Please restate exactly what appears in the records below from the first line to the line where "destruct (normal_path_criteria_spec per" is, that line included.

DATASET CONTENT:
+---+
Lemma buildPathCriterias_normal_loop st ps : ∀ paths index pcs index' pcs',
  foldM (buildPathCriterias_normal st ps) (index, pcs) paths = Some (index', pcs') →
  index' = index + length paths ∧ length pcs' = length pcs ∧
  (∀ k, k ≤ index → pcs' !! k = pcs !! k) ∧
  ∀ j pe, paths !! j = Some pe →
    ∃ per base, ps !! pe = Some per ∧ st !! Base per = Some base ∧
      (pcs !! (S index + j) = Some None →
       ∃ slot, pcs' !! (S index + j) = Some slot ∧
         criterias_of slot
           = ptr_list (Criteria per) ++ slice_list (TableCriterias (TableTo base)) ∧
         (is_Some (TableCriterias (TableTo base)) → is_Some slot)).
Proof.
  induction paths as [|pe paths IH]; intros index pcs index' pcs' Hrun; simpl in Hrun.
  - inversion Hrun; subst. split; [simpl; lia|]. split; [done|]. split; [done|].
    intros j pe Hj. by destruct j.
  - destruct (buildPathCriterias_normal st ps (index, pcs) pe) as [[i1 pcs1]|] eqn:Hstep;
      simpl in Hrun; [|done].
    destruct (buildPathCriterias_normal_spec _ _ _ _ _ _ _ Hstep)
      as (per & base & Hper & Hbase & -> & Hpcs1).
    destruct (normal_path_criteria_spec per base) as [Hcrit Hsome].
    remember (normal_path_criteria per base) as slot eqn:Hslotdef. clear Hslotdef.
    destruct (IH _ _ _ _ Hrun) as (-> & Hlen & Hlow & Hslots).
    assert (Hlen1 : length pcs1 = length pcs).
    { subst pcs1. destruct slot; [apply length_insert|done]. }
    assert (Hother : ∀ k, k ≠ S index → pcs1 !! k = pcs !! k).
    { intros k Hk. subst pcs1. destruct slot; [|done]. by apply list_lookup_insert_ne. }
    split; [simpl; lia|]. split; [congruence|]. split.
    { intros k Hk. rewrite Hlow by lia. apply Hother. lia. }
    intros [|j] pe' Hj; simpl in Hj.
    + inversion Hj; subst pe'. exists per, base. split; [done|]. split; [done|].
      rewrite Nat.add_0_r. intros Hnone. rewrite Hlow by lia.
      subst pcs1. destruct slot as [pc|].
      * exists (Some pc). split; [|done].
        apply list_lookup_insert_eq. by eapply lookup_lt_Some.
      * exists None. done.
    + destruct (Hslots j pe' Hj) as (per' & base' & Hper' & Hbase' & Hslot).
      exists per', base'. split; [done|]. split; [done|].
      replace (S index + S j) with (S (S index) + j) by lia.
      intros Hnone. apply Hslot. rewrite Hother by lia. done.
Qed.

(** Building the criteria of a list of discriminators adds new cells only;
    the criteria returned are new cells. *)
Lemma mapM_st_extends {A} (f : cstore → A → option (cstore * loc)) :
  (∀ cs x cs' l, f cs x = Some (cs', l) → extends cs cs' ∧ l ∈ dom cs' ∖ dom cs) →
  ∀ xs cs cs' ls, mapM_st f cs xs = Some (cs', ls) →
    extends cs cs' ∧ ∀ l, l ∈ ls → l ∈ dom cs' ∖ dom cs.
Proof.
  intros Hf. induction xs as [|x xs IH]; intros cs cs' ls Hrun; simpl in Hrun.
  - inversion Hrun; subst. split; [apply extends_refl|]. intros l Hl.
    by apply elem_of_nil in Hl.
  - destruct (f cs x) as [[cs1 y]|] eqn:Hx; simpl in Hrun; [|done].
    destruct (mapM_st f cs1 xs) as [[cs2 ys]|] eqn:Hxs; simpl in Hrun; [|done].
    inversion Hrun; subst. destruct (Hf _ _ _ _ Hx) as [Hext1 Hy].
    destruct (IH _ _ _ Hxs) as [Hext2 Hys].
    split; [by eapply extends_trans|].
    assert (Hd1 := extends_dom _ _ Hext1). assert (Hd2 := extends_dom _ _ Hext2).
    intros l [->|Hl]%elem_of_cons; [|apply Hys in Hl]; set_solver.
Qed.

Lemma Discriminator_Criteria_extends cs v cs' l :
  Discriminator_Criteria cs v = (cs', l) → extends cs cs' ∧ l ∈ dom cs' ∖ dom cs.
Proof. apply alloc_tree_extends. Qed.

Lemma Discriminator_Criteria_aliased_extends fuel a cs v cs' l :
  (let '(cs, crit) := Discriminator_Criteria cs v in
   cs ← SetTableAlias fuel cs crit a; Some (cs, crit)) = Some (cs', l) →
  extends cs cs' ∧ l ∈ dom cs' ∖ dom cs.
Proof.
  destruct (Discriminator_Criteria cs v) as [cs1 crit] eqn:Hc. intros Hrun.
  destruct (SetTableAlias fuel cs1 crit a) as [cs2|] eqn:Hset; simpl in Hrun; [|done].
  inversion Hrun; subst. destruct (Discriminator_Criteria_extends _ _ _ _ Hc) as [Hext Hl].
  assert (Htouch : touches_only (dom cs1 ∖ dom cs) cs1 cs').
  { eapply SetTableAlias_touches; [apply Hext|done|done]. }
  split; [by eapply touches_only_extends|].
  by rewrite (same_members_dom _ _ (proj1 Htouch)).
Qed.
+---+
RESULT OF THIS EXERCISE:
Lemma buildPathCriterias_normal_loop st ps : ∀ paths index pcs index' pcs',
  foldM (buildPathCriterias_normal st ps) (index, pcs) paths = Some (index', pcs') →
  index' = index + length paths ∧ length pcs' = length pcs ∧
  (∀ k, k ≤ index → pcs' !! k = pcs !! k) ∧
  ∀ j pe, paths !! j = Some pe →
    ∃ per base, ps !! pe = Some per ∧ st !! Base per = Some base ∧
      (pcs !! (S index + j) = Some None →
       ∃ slot, pcs' !! (S index + j) = Some slot ∧
         criterias_of slot
           = ptr_list (Criteria per) ++ slice_list (TableCriterias (TableTo base)) ∧
         (is_Some (TableCriterias (TableTo base)) → is_Some slot)).
Proof.
  induction paths as [|pe paths IH]; intros index pcs index' pcs' Hrun; simpl in Hrun.
  - inversion Hrun; subst. split; [simpl; lia|]. split; [done|]. split; [done|].
    intros j pe Hj. by destruct j.
  - destruct (buildPathCriterias_normal st ps (index, pcs) pe) as [[i1 pcs1]|] eqn:Hstep;
      simpl in Hrun; [|done].
    destruct (buildPathCriterias_normal_spec _ _ _ _ _ _ _ Hstep)
      as (per & base & Hper & Hbase & -> & Hpcs1).
    destruct (normal_path_criteria_spec per base) as [Hcrit Hsome].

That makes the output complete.